• Problem to solve:
The lines to copy are those in the listing that hold the word "destruct".

• Data for processing:
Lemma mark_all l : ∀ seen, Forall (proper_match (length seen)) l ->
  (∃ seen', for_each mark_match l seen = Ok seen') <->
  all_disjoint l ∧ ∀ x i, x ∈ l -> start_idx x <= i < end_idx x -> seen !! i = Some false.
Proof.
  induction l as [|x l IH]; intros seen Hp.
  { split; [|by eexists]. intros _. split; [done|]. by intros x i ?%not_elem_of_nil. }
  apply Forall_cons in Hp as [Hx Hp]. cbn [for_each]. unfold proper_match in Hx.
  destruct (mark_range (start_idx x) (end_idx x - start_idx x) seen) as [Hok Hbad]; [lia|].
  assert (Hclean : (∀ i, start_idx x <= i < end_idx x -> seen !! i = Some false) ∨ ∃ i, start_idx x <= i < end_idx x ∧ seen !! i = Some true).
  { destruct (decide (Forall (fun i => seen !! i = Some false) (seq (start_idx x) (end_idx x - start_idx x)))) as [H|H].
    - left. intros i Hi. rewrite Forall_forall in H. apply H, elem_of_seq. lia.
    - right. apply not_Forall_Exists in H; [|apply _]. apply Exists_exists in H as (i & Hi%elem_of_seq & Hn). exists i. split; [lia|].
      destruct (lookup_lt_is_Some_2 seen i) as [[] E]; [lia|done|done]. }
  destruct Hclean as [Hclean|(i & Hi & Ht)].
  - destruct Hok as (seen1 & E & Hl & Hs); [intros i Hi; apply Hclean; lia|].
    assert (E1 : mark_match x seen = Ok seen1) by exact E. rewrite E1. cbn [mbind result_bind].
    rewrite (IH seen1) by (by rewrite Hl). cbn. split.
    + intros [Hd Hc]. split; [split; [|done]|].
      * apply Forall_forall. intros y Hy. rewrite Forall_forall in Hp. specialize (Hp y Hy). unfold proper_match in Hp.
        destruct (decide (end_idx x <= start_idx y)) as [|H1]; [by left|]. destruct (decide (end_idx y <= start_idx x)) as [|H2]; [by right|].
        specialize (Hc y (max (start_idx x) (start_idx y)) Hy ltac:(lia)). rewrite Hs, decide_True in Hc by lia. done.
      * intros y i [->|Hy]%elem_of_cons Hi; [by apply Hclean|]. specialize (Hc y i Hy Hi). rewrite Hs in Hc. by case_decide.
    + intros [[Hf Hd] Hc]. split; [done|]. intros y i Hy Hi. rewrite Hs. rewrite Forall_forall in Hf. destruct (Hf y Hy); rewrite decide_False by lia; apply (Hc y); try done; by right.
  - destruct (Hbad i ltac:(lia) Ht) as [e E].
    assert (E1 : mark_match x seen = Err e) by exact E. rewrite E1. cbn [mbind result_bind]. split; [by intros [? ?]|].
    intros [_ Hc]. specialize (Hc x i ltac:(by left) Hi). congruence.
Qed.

• Response to this exercise:
  destruct (mark_range (start_idx x) (end_idx x - start_idx x) seen) as [Hok Hbad]; [lia|].
  { destruct (decide (Forall (fun i => seen !! i = Some false) (seq (start_idx x) (end_idx x - start_idx x)))) as [H|H].
      destruct (lookup_lt_is_Some_2 seen i) as [[] E]; [lia|done|done]. }
  destruct Hclean as [Hclean|(i & Hi & Ht)].
  - destruct Hok as (seen1 & E & Hl & Hs); [intros i Hi; apply Hclean; lia|].
        destruct (decide (end_idx x <= start_idx y)) as [|H1]; [by left|]. destruct (decide (end_idx y <= start_idx x)) as [|H2]; [by right|].
    + intros [[Hf Hd] Hc]. split; [done|]. intros y i Hy Hi. rewrite Hs. rewrite Forall_forall in Hf. destruct (Hf y Hy); rewrite decide_False by lia; apply (Hc y); try done; by right.
  - destruct (Hbad i ltac:(lia) Ht) as [e E].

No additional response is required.